(PROBLEM) The answer should be a single number: how many lines of the entries below hold the word "recorded".

-- RECORDS PROVIDED follows --

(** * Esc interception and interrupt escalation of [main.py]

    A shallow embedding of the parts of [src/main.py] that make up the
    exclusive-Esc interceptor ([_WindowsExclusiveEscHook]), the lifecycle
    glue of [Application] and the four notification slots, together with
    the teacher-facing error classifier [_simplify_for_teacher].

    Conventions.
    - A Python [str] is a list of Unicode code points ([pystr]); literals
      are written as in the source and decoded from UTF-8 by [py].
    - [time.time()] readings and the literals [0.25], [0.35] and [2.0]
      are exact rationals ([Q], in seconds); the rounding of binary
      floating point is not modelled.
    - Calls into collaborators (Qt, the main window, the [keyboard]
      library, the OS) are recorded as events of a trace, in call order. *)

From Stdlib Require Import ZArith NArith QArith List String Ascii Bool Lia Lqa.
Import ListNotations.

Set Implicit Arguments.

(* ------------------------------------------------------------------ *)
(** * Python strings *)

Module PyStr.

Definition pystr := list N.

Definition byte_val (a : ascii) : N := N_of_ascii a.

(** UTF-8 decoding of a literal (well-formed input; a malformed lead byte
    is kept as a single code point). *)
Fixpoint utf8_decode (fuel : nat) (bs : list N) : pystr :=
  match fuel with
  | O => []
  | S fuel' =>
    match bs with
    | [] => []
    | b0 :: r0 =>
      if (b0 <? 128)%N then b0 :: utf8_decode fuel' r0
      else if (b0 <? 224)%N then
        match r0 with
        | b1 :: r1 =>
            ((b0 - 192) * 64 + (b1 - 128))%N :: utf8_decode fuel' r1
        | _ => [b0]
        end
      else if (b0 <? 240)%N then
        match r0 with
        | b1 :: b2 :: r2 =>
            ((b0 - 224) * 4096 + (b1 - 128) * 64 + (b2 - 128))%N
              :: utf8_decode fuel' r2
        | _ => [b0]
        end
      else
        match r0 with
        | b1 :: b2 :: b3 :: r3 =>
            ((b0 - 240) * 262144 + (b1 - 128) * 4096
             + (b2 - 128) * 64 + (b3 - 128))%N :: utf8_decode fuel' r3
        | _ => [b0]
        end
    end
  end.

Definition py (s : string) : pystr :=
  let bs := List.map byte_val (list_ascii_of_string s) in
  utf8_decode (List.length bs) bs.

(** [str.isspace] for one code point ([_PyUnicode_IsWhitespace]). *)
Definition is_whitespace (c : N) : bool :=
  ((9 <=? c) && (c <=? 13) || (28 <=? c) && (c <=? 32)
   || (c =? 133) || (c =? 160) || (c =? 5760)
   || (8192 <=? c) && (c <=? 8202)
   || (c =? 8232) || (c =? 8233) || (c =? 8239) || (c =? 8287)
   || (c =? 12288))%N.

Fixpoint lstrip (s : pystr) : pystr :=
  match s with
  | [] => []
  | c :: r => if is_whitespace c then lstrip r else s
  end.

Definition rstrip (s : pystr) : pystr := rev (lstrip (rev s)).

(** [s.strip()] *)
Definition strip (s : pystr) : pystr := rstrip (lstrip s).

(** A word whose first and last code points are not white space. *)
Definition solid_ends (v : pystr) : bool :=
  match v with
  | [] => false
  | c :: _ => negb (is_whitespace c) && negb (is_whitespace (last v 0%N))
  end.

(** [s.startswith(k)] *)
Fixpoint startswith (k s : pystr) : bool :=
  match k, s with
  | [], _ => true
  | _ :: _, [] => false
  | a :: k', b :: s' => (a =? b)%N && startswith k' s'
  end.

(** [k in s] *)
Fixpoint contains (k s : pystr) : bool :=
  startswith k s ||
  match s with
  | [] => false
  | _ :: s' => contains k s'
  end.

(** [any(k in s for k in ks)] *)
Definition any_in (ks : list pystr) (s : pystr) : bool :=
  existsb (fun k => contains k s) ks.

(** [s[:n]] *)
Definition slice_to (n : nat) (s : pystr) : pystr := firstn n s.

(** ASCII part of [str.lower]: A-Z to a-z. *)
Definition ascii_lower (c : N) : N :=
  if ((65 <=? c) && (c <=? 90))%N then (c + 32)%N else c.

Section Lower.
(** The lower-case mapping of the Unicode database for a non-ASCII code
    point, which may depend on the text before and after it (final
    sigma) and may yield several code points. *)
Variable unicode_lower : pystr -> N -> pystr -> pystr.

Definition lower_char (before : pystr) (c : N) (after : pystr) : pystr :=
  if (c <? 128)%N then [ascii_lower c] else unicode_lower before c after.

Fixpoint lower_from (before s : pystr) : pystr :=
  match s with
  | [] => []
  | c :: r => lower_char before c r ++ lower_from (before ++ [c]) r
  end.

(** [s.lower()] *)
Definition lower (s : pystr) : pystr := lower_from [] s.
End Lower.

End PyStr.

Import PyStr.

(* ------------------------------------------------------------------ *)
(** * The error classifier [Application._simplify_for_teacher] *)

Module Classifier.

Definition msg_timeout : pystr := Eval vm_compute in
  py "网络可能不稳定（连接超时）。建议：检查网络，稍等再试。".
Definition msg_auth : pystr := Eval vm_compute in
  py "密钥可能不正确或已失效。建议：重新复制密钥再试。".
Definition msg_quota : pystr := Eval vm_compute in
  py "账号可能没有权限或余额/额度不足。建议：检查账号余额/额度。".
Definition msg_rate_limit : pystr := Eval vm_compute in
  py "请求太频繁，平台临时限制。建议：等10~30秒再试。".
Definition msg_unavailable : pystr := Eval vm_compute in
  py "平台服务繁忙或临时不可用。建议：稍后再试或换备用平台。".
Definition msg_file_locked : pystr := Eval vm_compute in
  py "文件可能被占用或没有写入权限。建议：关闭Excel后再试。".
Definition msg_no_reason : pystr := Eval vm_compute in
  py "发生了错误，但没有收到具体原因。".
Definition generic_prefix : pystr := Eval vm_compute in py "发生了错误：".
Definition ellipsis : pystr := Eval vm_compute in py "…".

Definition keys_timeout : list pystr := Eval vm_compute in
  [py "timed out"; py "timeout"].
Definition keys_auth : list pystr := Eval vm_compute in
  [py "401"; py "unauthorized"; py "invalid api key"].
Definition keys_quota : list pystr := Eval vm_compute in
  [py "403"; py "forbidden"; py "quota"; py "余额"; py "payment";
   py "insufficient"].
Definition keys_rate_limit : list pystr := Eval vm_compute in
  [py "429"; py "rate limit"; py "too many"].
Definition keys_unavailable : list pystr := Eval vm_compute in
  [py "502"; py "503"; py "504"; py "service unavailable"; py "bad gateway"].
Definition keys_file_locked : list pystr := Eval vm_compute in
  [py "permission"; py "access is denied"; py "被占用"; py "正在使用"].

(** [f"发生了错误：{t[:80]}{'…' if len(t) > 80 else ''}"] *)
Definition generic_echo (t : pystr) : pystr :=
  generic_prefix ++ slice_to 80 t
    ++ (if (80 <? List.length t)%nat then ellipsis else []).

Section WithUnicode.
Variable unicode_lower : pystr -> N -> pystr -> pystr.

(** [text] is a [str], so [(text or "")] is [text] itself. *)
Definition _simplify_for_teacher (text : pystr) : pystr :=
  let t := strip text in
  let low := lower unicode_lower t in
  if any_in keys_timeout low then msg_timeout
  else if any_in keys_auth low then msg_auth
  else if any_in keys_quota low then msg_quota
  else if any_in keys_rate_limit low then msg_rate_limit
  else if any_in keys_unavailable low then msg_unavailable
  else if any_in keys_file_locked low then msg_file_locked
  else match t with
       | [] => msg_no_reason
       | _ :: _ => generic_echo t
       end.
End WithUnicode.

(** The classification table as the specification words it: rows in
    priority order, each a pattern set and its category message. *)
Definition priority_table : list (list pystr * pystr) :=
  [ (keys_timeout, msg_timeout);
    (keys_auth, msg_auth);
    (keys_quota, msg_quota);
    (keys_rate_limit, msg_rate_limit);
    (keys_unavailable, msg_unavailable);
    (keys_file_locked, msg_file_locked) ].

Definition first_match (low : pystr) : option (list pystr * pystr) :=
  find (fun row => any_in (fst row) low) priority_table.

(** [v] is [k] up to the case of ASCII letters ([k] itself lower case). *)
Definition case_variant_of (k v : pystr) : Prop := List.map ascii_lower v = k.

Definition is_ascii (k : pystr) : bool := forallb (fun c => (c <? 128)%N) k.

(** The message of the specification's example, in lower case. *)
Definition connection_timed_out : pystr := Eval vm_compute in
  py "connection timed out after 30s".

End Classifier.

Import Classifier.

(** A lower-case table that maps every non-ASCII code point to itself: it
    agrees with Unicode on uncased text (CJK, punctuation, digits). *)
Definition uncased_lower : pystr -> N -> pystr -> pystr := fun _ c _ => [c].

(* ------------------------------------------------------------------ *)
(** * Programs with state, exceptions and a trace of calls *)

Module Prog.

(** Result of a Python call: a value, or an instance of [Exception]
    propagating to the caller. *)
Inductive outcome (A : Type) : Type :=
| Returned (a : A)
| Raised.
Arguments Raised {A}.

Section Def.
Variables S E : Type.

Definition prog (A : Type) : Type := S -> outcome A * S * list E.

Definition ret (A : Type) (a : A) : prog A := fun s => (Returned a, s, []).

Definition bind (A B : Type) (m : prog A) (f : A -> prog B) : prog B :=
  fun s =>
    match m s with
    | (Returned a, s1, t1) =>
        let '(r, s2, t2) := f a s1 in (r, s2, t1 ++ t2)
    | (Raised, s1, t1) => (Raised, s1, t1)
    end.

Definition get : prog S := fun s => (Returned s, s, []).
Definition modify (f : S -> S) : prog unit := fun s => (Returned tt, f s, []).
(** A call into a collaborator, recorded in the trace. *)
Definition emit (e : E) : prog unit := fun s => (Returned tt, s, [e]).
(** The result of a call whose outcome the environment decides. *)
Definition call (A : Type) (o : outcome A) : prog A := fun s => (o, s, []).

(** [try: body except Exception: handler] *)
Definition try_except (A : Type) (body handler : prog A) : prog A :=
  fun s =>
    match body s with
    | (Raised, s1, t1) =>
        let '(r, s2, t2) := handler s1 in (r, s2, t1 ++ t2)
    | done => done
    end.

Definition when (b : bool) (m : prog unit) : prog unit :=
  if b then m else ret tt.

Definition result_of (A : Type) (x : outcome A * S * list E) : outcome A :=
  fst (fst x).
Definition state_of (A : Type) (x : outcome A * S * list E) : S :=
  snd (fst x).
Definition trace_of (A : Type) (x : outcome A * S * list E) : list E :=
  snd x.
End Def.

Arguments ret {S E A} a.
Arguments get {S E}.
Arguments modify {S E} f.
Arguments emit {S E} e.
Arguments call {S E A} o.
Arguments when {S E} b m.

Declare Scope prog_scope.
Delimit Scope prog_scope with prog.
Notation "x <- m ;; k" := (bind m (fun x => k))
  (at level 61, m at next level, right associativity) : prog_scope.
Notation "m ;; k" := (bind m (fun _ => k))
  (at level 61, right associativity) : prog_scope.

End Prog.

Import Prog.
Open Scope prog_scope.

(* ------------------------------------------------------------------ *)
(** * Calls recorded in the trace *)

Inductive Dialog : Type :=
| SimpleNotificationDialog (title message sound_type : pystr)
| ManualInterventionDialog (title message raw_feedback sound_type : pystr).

-- RECORDS PROVIDED concluded --

(RESULT OF THE EXERCISE) 3